И так, Соловьев, несмотря на непрестанное тяготение свое к церковно-аскетическим идеалам, понимал, что любовь (влюбленность), влекущая нас к «новому небу и новой земле» имеет нечто общее с тою земною любовью, которая обусловливается отношениями полов.
Понимание Соловьева проблемы пола было затемнено психологическими переживаниями, характерными для человека, связанного церковно-монашескими настроениями. Однако нельзя упрощать мысли Соловьева, нельзя забывать, что Соловьев в статье «Смысл любви» определенно говорит: «мнимо-духовная любовь есть явление не только ненормальное, но и совершенно бесцельное, ибо то отделение духовного от чувственного, к которому опа стремится, и без того наилучшим образом совершается смертью». Вот почему фраза Соловьева о любви, которая не имеет «ничего общего с этой глупостью» т. е. с половою любовью, является противоречащей его учению о Мировой Душе, но вполне естественной для человека, воспитавшегося в душной атмосфере православия.
Покрывало Изиды
Стефан Маллармэ умер в 1898 году. Много событий совершилось за это время: славянский мир, предвосхитивший в лице Достоевского, Тютчева и Вл. Соловьева сокровенное символизма, находит теперь выход их декадентского лабиринта, и мы уже не можем удовлетвориться формулами и определениями, которые предложил знаменитый теоретик нового искусства: блестящие афоризмы Маллармэ для нас воистину лишь «разброд», лишь блуждания и мечтания, и в них нет той цельной эстетики, которой жаждет современная душа, утомленная философским скепсисом и художественным дилетантством.
Не знаю, скоро ли мы найдем эту цельную эстетику, но во всяком. случае у нас сложилось теперь прочное убеждение, что на идеализме и только на идеализме, в который верил Маллармэ, построить цельной эстетики нельзя. Но мы были бы несправедливы к памяти поэта, если бы забыли его мысли о Вагнере, его влюбленность в музыку, его мечтания о «всенародном» искусстве. Очевидно, в душе Маллармэ уже таились те возможности, которые раскрываются в современности. И принцип эстетического «внушения», о котором говорит Маллармэ, не потерял своей значительности, несмотря на то, что природа искусства получила новое освещение.

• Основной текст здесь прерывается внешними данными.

(** [PostgresInboxStore.REQUIRED_UDT_TYPES], in order *)
Definition REQUIRED_UDT_TYPES : list (string * string * string) := [
  ("middleware_communication_messages", "tenant_id", "text");
  ("middleware_communication_messages", "message_id", "uuid");
  ("middleware_communication_messages", "payload", "jsonb");
  ("middleware_communication_messages", "updated_at", "timestamptz");
  ("middleware_communication_events", "id", "int8");
  ("middleware_communication_events", "tenant_id", "text");
  ("middleware_communication_events", "event_id", "uuid");
  ("middleware_communication_events", "message_id", "uuid");
  ("middleware_communication_events", "occurred_at", "timestamptz");
  ("middleware_communication_events", "payload", "jsonb");
  ("middleware_communication_idempotency", "tenant_id", "text");
  ("middleware_communication_idempotency", "route", "text");
  ("middleware_communication_idempotency", "idempotency_key", "text");
  ("middleware_communication_idempotency", "request_sha256", "bpchar");
  ("middleware_communication_idempotency", "message_id", "uuid");
  ("middleware_communication_idempotency", "created_at", "timestamptz");
  ("middleware_communication_provider_events", "tenant_id", "text");
  ("middleware_communication_provider_events", "provider_event_id", "text");
  ("middleware_communication_provider_events", "request_sha256", "bpchar");
  ("middleware_communication_provider_events", "created_at", "timestamptz");
  ("middleware_communication_suppressions", "tenant_id", "text");
  ("middleware_communication_suppressions", "channel", "text");
  ("middleware_communication_suppressions", "subject", "text");
  ("middleware_communication_suppressions", "created_at", "timestamptz");
  ("middleware_communication_cancellations", "tenant_id", "text");
  ("middleware_communication_cancellations", "message_id", "uuid");
  ("middleware_communication_cancellations", "idempotency_key", "text");
  ("middleware_communication_cancellations", "created_at", "timestamptz");
  ("middleware_schema_migrations", "version", "int4");
  ("middleware_schema_migrations", "name", "text");
  ("middleware_schema_migrations", "applied_at", "timestamptz");
  ("middleware_inbox", "event_id", "text");
  ("middleware_inbox", "tenant_id", "text");
  ("middleware_inbox", "source_client_id", "text");
  ("middleware_inbox", "event_type", "text");
  ("middleware_inbox", "body_sha256", "bpchar");
  ("middleware_inbox", "semantic_sha256", "bpchar");
  ("middleware_inbox", "idempotency_key", "text");
  ("middleware_inbox", "correlation_id", "text");
  ("middleware_inbox", "payload", "jsonb");
  ("middleware_inbox", "received_at", "timestamptz");
  ("middleware_inbox", "status", "text");
  ("middleware_inbox", "processed_at", "timestamptz");
  ("middleware_inbox", "last_error", "text");
  ("middleware_inbox", "resource_version", "int8");
  ("middleware_inbox", "quarantined_at", "timestamptz");
  ("middleware_inbox", "quarantine_reason", "text");
  ("middleware_inbox", "released_at", "timestamptz");
  ("middleware_inbox", "reprocess_requested_at", "timestamptz");
  ("middleware_inbox", "discarded_at", "timestamptz");
  ("middleware_inbox", "discard_reason", "text");
  ("middleware_outbox", "id", "int8");
  ("middleware_outbox", "tenant_id", "text");
  ("middleware_outbox", "destination", "text");
  ("middleware_outbox", "event_type", "text");
  ("middleware_outbox", "payload", "jsonb");
  ("middleware_outbox", "idempotency_key", "text");
  ("middleware_outbox", "created_at", "timestamptz");
  ("middleware_outbox", "next_attempt_at", "timestamptz");
  ("middleware_outbox", "attempt_count", "int4");
  ("middleware_outbox", "lease_owner", "text");
  ("middleware_outbox", "lease_until", "timestamptz");
  ("middleware_outbox", "completed_at", "timestamptz");
  ("middleware_outbox", "dead_lettered_at", "timestamptz");
  ("middleware_outbox", "reconciliation_required_at", "timestamptz");
  ("middleware_outbox", "last_error", "text");
  ("middleware_outbox", "command_id", "text");
  ("middleware_outbox", "cancelled_at", "timestamptz");
  ("middleware_outbox", "resource_version", "int8");
  ("middleware_outbox", "fencing_token", "int8");
  ("middleware_reconciliation_audit", "id", "int8");
  ("middleware_reconciliation_audit", "outbox_id", "int8");
  ("middleware_reconciliation_audit", "tenant_id", "text");
  ("middleware_reconciliation_audit", "action", "text");
  ("middleware_reconciliation_audit", "operator_id", "text");
  ("middleware_reconciliation_audit", "reason", "text");
  ("middleware_reconciliation_audit", "attempt_count", "int4");
  ("middleware_reconciliation_audit", "created_at", "timestamptz");
  ("middleware_event_ledger", "ledger_id", "int8");
  ("middleware_event_ledger", "tenant_id", "text");
  ("middleware_event_ledger", "tenant_sequence", "int8");
  ("middleware_event_ledger", "event_id", "text");
  ("middleware_event_ledger", "event_type", "text");
  ("middleware_event_ledger", "event_version", "text");
  ("middleware_event_ledger", "source_client_id", "text");
  ("middleware_event_ledger", "correlation_id", "text");
  ("middleware_event_ledger", "causation_id", "text");
  ("middleware_event_ledger", "idempotency_key", "text");
  ("middleware_event_ledger", "semantic_sha256", "bpchar");
  ("middleware_event_ledger", "previous_entry_hash", "bpchar");
  ("middleware_event_ledger", "entry_hash", "bpchar");
  ("middleware_event_ledger", "payload", "jsonb");
  ("middleware_event_ledger", "recorded_at", "timestamptz");
  ("middleware_operation_mutations", "id", "int8");
  ("middleware_operation_mutations", "tenant_id", "text");
  ("middleware_operation_mutations", "command_id", "text");
  ("middleware_operation_mutations", "action", "text");
  ("middleware_operation_mutations", "actor_id", "text");
  ("middleware_operation_mutations", "idempotency_key", "text");
  ("middleware_operation_mutations", "request_sha256", "bpchar");
  ("middleware_operation_mutations", "response_status", "int4");
  ("middleware_operation_mutations", "response_payload", "jsonb");
  ("middleware_operation_mutations", "created_at", "timestamptz");
  ("middleware_control_mutations", "id", "int8");
  ("middleware_control_mutations", "tenant_id", "text");
  ("middleware_control_mutations", "resource_kind", "text");
  ("middleware_control_mutations", "resource_id", "text");
  ("middleware_control_mutations", "action", "text");
  ("middleware_control_mutations", "actor_id", "text");
  ("middleware_control_mutations", "api_version", "text");
  ("middleware_control_mutations", "idempotency_key", "text");
  ("middleware_control_mutations", "request_sha256", "bpchar");
  ("middleware_control_mutations", "response_status", "int4");
  ("middleware_control_mutations", "response_payload", "jsonb");
  ("middleware_control_mutations", "created_at", "timestamptz");
  ("middleware_control_audit", "id", "int8");
  ("middleware_control_audit", "tenant_id", "text");
  ("middleware_control_audit", "resource_kind", "text");
  ("middleware_control_audit", "resource_id", "text");
  ("middleware_control_audit", "action", "text");
  ("middleware_control_audit", "actor_id", "text");
  ("middleware_control_audit", "reason", "text");
  ("middleware_control_audit", "previous_state", "text");
  ("middleware_control_audit", "new_state", "text");
  ("middleware_control_audit", "metadata", "jsonb");
  ("middleware_control_audit", "created_at", "timestamptz");
  ("middleware_outbox_attempt_events", "id", "int8");
  ("middleware_outbox_attempt_events", "outbox_id", "int8");
  ("middleware_outbox_attempt_events", "tenant_id", "text");
  ("middleware_outbox_attempt_events", "attempt_number", "int4");
  ("middleware_outbox_attempt_events", "event_type", "text");
  ("middleware_outbox_attempt_events", "worker_id", "text");
  ("middleware_outbox_attempt_events", "safe_error_code", "text");
  ("middleware_outbox_attempt_events", "fencing_token", "int8");
  ("middleware_outbox_attempt_events", "created_at", "timestamptz")].
(** [_capability_decision] *)
Definition capability_decision (capability : string) (evidence_ok : bool) (canaried : option (list string))
    (approved : option (string * list string)) (requested_by : string) : CapabilityDecision :=
  let reasons :=
    (if mem_string capability UMBRELLA_CONTROLS then ["umbrella_control_not_grantable"]
     else reason_if (negb (mem_string capability CAPABILITY_CATALOG)) "capability_unknown") ++
    reason_if (negb evidence_ok) "release_evidence_incomplete" ++
    reason_if (match canaried with Some l => negb (mem_string capability l) | None => true end) "capability_not_canaried" ++
    match approved with
    | Some (by_, l) =>
        if negb (mem_string capability l) then ["capability_not_approved"]
        else reason_if (String.eqb by_ requested_by) "approval_not_independent"
    | None => ["capability_not_approved"]
    end in
  {| cd_capability := capability; cd_go := bool_decide (reasons = []); cd_reasons := reasons;
     cd_required_umbrella_control := dict_get capability UMBRELLA_BY_IMPLEMENTATION |}.

Section Engine.
(** [EVIDENCE_MODELS[kind].model_validate]: the evidence, or the places of its errors *)
Variable model_validate : EvidenceKind -> jdict -> Evidence + list (list string).

(** [_assess] *)
Definition assess (kind : EvidenceKind) (raw : option jdict) (r : ReleaseIdentity) (now : instant) :
    EvidenceAssessment * option Evidence :=
  match raw with
  | None => (missing_assessment kind, None)
  | Some raw =>
      let digest := evidence_digest raw in
      match model_validate kind raw with
      | inr locations =>
          let fields := sorted_strings (dedupe (map (fun loc =>
            let path := join "." loc in if str_nonempty path then path else "document") locations)) in
          ({| as_kind := kind; as_status := REJECTED; as_reasons := [kind_name kind +:+ "_evidence_invalid"];
              as_digest := Some digest; as_evidence_id := None; as_artifact_sha256 := None; as_observed_at := None;
              as_invalid_fields := Some fields |}, None)
      | inl e =>
          let reasons := common_reasons kind e r now ++ detail_reasons e r now in
          ({| as_kind := kind; as_status := if bool_decide (reasons = []) then ACCEPTED else REJECTED;
              as_reasons := reasons; as_digest := Some digest; as_evidence_id := Some (evidence_id e);
              as_artifact_sha256 := Some (artifact_sha256 e); as_observed_at := Some (isoformat (observed_at e));
              as_invalid_fields := None |},
           if bool_decide (reasons = []) then Some e else None)
      end
  end.

Definition assess_request (q : DecisionRequest) (now : instant) (kind : EvidenceKind) : EvidenceAssessment * option Evidence :=
  assess kind (mjoin (dict_get (kind_name kind) (evidence q))) (release q) now.

(** the kinds whose evidence was accepted *)
Definition accepted (q : DecisionRequest) (now : instant) : list (EvidenceKind * Evidence) :=
  omap (fun kind => pair kind <$> snd (assess_request q now kind)) EVIDENCE_KINDS.

Definition canaried_capabilities (l : list (EvidenceKind * Evidence)) : option (list string) :=
  match detail <$> dict_get canary l with Some (CanaryEvidence cs _ _) => Some cs | _ => None end.
Definition approved_capabilities (l : list (EvidenceKind * Evidence)) : option (string * list string) :=
  match detail <$> dict_get approval l with Some (ApprovalEvidence by_ _ cs) => Some (by_, cs) | _ => None end.

Definition release_dump (r : ReleaseIdentity) : json :=
  JObj [("source_sha", JStr (source_sha r)); ("image_digest", JStr (image_digest r)); ("schema_head", JStr (schema_head r))].

Definition decision_name (b : bool) : string := if b then "GO" else "NO_GO".

Definition evaluate (q : DecisionRequest) (requester : string) (now : instant) (src : DecisionSource) : DecisionReadback :=
  let results := map (assess_request q now) EVIDENCE_KINDS in
  let acc := accepted q now in
  let evidence_ok := (length acc =? length EVIDENCE_KINDS)%nat in
  let wanted := sorted_strings (requested_capabilities q) in
  let decisions := map (fun name => capability_decision name evidence_ok (canaried_capabilities acc)
                                      (approved_capabilities acc) requester) wanted in
  let authorized := map cd_capability (List.filter cd_go decisions) in
  let denied := map cd_capability (List.filter (fun d => negb (cd_go d)) decisions) in
  let rs := sorted_strings (dedupe (concat (map (fun x => as_reasons (fst x)) results))) ++
            reason_if (bool_decide (authorized = [])) "no_capability_authorized" in
  let decision := evidence_ok && negb (bool_decide (authorized = [])) in
  let identity := JObj [
    ("policy_version", JStr POLICY_VERSION); ("release", release_dump (release q)); ("requested_by", JStr requester);
    ("requested_capabilities", JArr (map JStr wanted));
    ("evidence", JObj (map (fun x => (kind_name (as_kind (fst x)), jopt (as_digest (fst x)))) results));
    ("evaluated_at", JStr (isoformat now)); ("decision", JStr (decision_name decision));
    ("authorized_capabilities", JArr (map JStr authorized))] in
  {| decision_id := sha256_hex (dumps identity); go := decision;
     authoritative := bool_decide (src = evidence_store); source := src; evaluated_at := isoformat now;
     requested_by := Some requester; rb_release := Some (release q); reasons := rs;
     assessments := map fst results; capabilities := decisions;
     authorized_capabilities := if decision then authorized else [];
     denied_capabilities := if decision then denied else wanted;
     partial := decision && negb (bool_decide (denied = []));
     activation := activation_block |}.

Definition default_no_go (now : instant) (reason : string) (requester : option string) : DecisionReadback := {|
  decision_id := sha256_hex (dumps (JObj [
    ("policy_version", JStr POLICY_VERSION); ("evaluated_at", JStr (isoformat now)); ("reason", JStr reason)]));
  go := false; authoritative := false; source := evidence_store; evaluated_at := isoformat now;
  requested_by := requester; rb_release := None; reasons := [reason];
  assessments := map missing_assessment EVIDENCE_KINDS; capabilities := []; authorized_capabilities := [];
  denied_capabilities := []; partial := false; activation := activation_block |}.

Правда, это «внушение» не доминирует на наш взгляд в процессе творчества, но, как вторичный момент, оно попрежнему кажется необходимым.
Определения символизма, данные впоследствии иными теоретиками французской школы, немного прибавили к тому, что говорил Маллармэ. Так, Реми-де-Гурмон рассматривает символизм как одну из глав идеалистического миросозерцания и, подчеркивая момент свободы, почти отождествляет символизм с искусством вообще.
Символизм, который в годы борьбы Маллармэ с «Парнасом» казался «новой» поэтической школой, теперь старается найти объективный критерий для общих эстетических оценок, независимо от смены переходящих литературных группировок.
Нас занимает теперь символизм, как основная тема эстетики. Слово символ первоначально не имело того значения, которое мы придаем ему теперь. Кант называл символом «созерцания», которые априорно дают «косвенное чувственное изображение понятий»; Гегель разумел под символом частный случай аллегории и называл символической первую стадию в развитии искусства; Шопенгауэр подчеркивал в символе его условность и отказывался признать в символах христианства, напр., в изображении рыбы, сокровенное значение. Однако, несмотря не игнорирование метафизиками этого термина, теперь приходится его принять и отчасти в том смысле, какой придавали ему древние. Поклонники Деметры разумели под словом Σνμβαλον священный знак, знаменовавший тайну божества. Условимся и мы разуметь под символом то воплощение эстетического переживания, которое открывает ряд мистических потенций, восходящих к абсолюту.
В эстетической схеме, предложенной Кантом в его «Критике способности суждения», символизму будет соответствовать тот средний ряд, который определяется моментом целесообразности. Таким образом с формальной стороны символизм является как бы мостом между закономерностью данного мира и последнею целью, т.-е. свободой.
Эстетика Канта (его учение о прекрасном и возвышенном) не может удовлетворить нас в силу своего (формального характера. «Антиномия суждения вкусам», им раскрытая, разрешается слишком абстрактно утверждением «сверхчувственного субстрата явлений». И эстетическая идея, при свете критицизма, остается лишь неизъяснимым представлением воображения – не более: истинно высокое – по Канту – надо искать только в душе того, кто высказывает суждение, а не в объекте природы: в кантовской эстетике отсутствуют те объективные ценности, которых жаждет современная душа. И его последняя формула «прекрасное есть символ нравственно-доброго» окончательно проводит раздельную черту между современным пониманием символизма, и критицизмом.